No-one, but NO-ONE has anything bad to say about Harvey Moldofsky.
And, by the way, I have taken every anti-depressant manufactured, because doctors thought I suffered from depression. Not one of them, including the very modern ones, (SNRI’s, etc.)works at all. Guess I’m not suffering from a somatoform disorder. But I sure as heck have FM.

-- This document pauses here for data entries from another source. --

(** C17. One pass is enough and a second does nothing, where the pass runs alone and nothing fails:
    nobody else acts on the database during it, no call fails, nothing it lists vanishes, and the second
    pass reads the same clock. Where, besides, the configuration can be served, the DEFAULT partition is
    the only default, the event log has no partition in another schema, and every required range is
    attached already or has room -- a free name, no overlap, no row of it in the DEFAULT partition -- a
    pass creates exactly the required ranges that are not attached, each once, as a table attached over
    the range's bounds and carrying this instance's marker, and answers how many; every other table, and
    every row, is as it was; no error and no failure is reported; and every required range is attached,
    so that the shortfall the boot gates on reads zero; a second pass changes nothing and says so. *)
Theorem Maintain_converges st db L :
  ready db -> RequiredRanges (server_now (serving 0%nat)) (retention cfg) = Some L ->
  exists missing st1 db1,
    NoDup (map Name missing) /\
    (forall x, x ∈ missing <-> x ∈ L /\
       ~ exists n r, relations db !! n = Some r /\ attached r = Some (RangeBound (From_ x) (To_ x))) /\
    Maintain pg Sanitize cfg lock_timeout serving st db =
      Some (MkResult match missing with [] => OutcomeNothingNeeded | _ => OutcomeWorkDone end (length missing) 0,
            None, st1, db1) /\
    failures st1 = failures st /\ data db1 = data db /\ elsewhere db1 = elsewhere db /\
    (forall x, x ∈ missing -> relations db !! Name x = None /\
       relations db1 !! Name x =
         Some (Relation (Some (RangeBound (From_ x) (To_ x)))
                 (Some (marker_text partitionMarkerForm (Instance_name cfg))))) /\
    (forall n, n ∉ map Name missing -> relations db1 !! n = relations db !! n) /\
    all_attached db1 L /\
    (exists found, observePartitions pg (serving 0%nat) (Schema cfg) db1 = Ok found /\
       CoverageShortfall (Bounded found) (server_now (serving 0%nat)) (Precreate (retention cfg)) = 0) /\
    (forall st2, exists st3, Maintain pg Sanitize cfg lock_timeout serving st2 db1 =
       Some (MkResult OutcomeNothingNeeded 0 0, None, st3, db1)).
Proof.
  intros Hr HL. destruct (Maintain_ready st db L Hr HL) as (wanted & st1 & Hw & Hnd & Hroom & Hf & HM).
  destruct (ready_after db L wanted Hr HL Hw Hnd Hroom) as (Hr1 & Hall & Hd).
  destruct (foldl_with_partition wanted db) as (_ & He & Hnew & Hold).
  assert (Hnames : NoDup (map Name wanted)) by exact (wanted_names db L wanted _ Hr HL Hw Hnd).
  set (db1 := foldl _ db wanted) in *. rewrite Forall_forall in Hroom.
  exists wanted, st1, db1. split_and!; try done.
  - rewrite HM. unfold outcomeOf. by destruct wanted.
  - intros x Hx. destruct (Hroom x Hx) as [Hn _ (_ & ? & ?) _ _]. split; [done|].
    rewrite (Hnew Hnames x Hx). unfold new_partition. by rewrite !(proj2 (law_stored pg laws _)) by done.
  - destruct (observe_smooth 0 db1 Hr1) as (_ & found & _ & _ & _ & Hfound). exists found. split; [done|].
    apply shortfall_zero. intros t Ht.
    destruct (required_holds _ _ L t (rd_grid db Hr) HL) as (x & Hx & Hh); [lia|].
    destruct (proj2 (observed_extent 0 db1 found x Hr1 Hfound) (Hall x Hx)) as (y & Hy & Hfy & Hty).
    exists y. split; [done|]. unfold holds in *. lia.
  - intros st2. destruct (Maintain_ready st2 db1 L Hr1 HL) as (wanted2 & st3 & Hw2 & _ & _ & _ & HM2).
    destruct wanted2 as [|x wanted2]; [by exists st3|]. exfalso.
    destruct (proj1 (Hw2 x) ltac:(by left)) as [Hx Hn]. apply Hn. by apply Hall.
Qed.

End passes.

(** ** Witnesses *)

Definition sample_config : config :=
  Config (bs "noty") (bs "eu") (MkRetention one_hour one_hour (2 * one_hour)).
Definition our_comment : option gostring := Some (marker_text partitionMarkerForm (bs "eu")).

(** The DEFAULT partition, and the first hour of the epoch attached and marked; one event in it, which
    a dead queue row points at. *)
Definition dead_row : queue_row := QueueRow 5000 (bs "orders") dead 3 7 None None (Some (bs "gone")).
Definition sample_db : database :=
  Database {[ PartitionDefault := Relation (Some DefaultBound) None;
              rangeName 0 one_hour := Relation (Some (RangeBound 0 one_hour)) our_comment ]} []
    (Tables {[ (1, 5000) := EventRow (bs "orders") (bs "public.orders") (bs "insert") (bs "{}") 9 ]}
            {[ 1 := dead_row ]} ∅ 2).
Definition zero_stats : MaintenanceStats := Stats 0 0 0 0.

A very, very well known doctor who helped write the 1990 ACR criteria, finished his role in this effort and went out and started dissing FM, saying PWFM were simply trying to get insurance reimbursements & disability, etc.,(he is said to be on the payroll of insurance companies, and embarked on a well known public campaign against FM. All the well known doctors in the FM community know his M.O. and are disgusted by it. And the details of this person’s campaign were told to me at a medical conference by a close friend and colleague of his that didn’t mind being quoted (which I’ve never done, nonetheless). I guess he was trying to tell me something I’d share. I didn’t need to. The world knows about him.
I won’t continue this discussion any more. I’m into helping to save lives not destroy them.
FDA Blogger
Here is an article that describes the FDA’s guidance for the labeling of adverse reactions on prescription drugs. As both the article I linked and this article suggest, the FDA does not adequately handle the information overload we see on medicine bottles today.